Vous savez quoi, j’ai le sentiment de ne plus m’appartenir, je n’arrive rien à dire, ni à réagir à quoi que ce soit. Stan me montre un avant-après, c’est toujours moi, mais moins moi, ce qui est évident me diriez-vous ! C’est comme s’il avait gommé ce que j’avais de mon père pour ne laisser que ce qui venait de ma mère. Il me le confirme d’ailleurs en sortant une photo d’elle, celle de mon dossier d’inscription à l’école de police puisque j’étais mineure, ajoutant qu’il s’en est servi comme modèle.

Je suis déconnectée, je ne sais plus où j’en suis sauf que je passe sur le billard demain à sept heures. Je retrouve le Lieutenant Christiane, toujours aussi agréable, qui me conduit à mon hôtel-restaurant où je suis en pension complète. Elle me donne également la carte d’un institut de beauté où j’ai rendez-vous pour apprendre les subtilités du maquillage, car… Je n’écoute même pas la fin de sa phrase. Elle doit s’en rendre compte, me dit qu’elle viendra me chercher à six heures demain, puis se tait.

Je déjeune au restaurant de l’hôtel. C’est certainement très bon, mais je n’y prête pas attention, perdue dans des pensées que je n’arrive pas à ordonner, tout va trop vite, beaucoup trop vite, pourquoi si vite ? Je suis pourtant d’une nature plutôt cartésienne, ordonnée, mais là, je n’y arrive pas. J’ai le sentiment d’être un pion qu’on manipule, et que, comme tout bon objet, je n’ai pas besoin de savoir. Je suis comme une boule de bowling qui ne sait pas qui l’a lancé, ni sur quelle piste, ni quand elle cognera les quilles, ni même si elle reviendra à son point de départ…

L’après-midi, je rencontre Jess à l’institut, très sympa et rigolote. Elle parle beaucoup, pas trop soûlante, juste ce qu’il faut pour accaparer mon cerveau et l’empêcher de tourner en boucle comme une bille de flipper. Pour me détendre, certainement vu mon état, elle m’a proposé un massage des épaules. Je n’avais rien d’autre de prévu donc, et elle sait y faire, tout comme pour me convaincre, horrifiée de l’état de mes jambes et de mes aisselles, de me faire tirer les poils !

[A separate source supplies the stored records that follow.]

(** Readers that share what is there already. *)
Lemma buffers_same busy c c' :
  buffers_ok busy c ->
  available_buffer_indices_ c' = available_buffer_indices_ c -> channel c' = channel c ->
  (forall s m, holds c' s m <-> holds c s m) ->
  (forall m, m ∈ sent_messages c' <-> m ∈ sent_messages c) ->
  buffers_ok busy c'.
Proof.
  intros H Ha Hc Hh Hm.
  assert (forall b, b ∈ holders c' <-> b ∈ holders c) as Hb.
  { intros b. rewrite !elem_of_holders. by setoid_rewrite Hm; setoid_rewrite Hh. }
  constructor; rewrite ?Ha, ?Hc; try setoid_rewrite Hh; try setoid_rewrite Hm;
    try setoid_rewrite Hb; apply H.
Qed.

Lemma buffers_share busy c c' :
  buffers_ok busy c ->
  available_buffer_indices_ c' = available_buffer_indices_ c ->
  senders_ c' = senders_ c -> channel c' = channel c ->
  (forall m, m ∈ sent_messages c' <-> m ∈ sent_messages c) ->
  buffers_ok busy c'.
Proof.
  intros H Ha Hs Hc Hm. eapply buffers_same; eauto. unfold holds. by rewrite Hs.
Qed.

Il faut lui reconnaître cette qualité, elle est aussi pédagogue que patiente. Elle me montre comment me maquiller, je fais, elle me corrige, je recommence. Je finis par me prêter au jeu, de rire avec elle de mes erreurs et de chaque nouveau visage que j’arbore. Elle me parle entretien de la peau, produits, accessoires, association de couleurs… Il faut reconnaître qu’en fin de journée, je fais plus que me débrouiller, Jess m’en félicite d’ailleurs. Bon d’accord, vous voulez savoir, elle a dit « maquillage appuyé », j’ai dit « salope », en pensant « Christiane » ! Je me suis refusée à penser « pute », je ne pouvais pas, et nous sommes passées à autre chose.

Avant de partir, elle me remet ce qui avait été commandé (pas par moi), une mallette de maquillage de marque, m’a-telle dit, contenant tout ce dont j’aurais besoin y compris les soins. Je suis revenue dans ma réalité, et après l’avoir remercié chaleureusement, je suis rentrée à mon hôtel.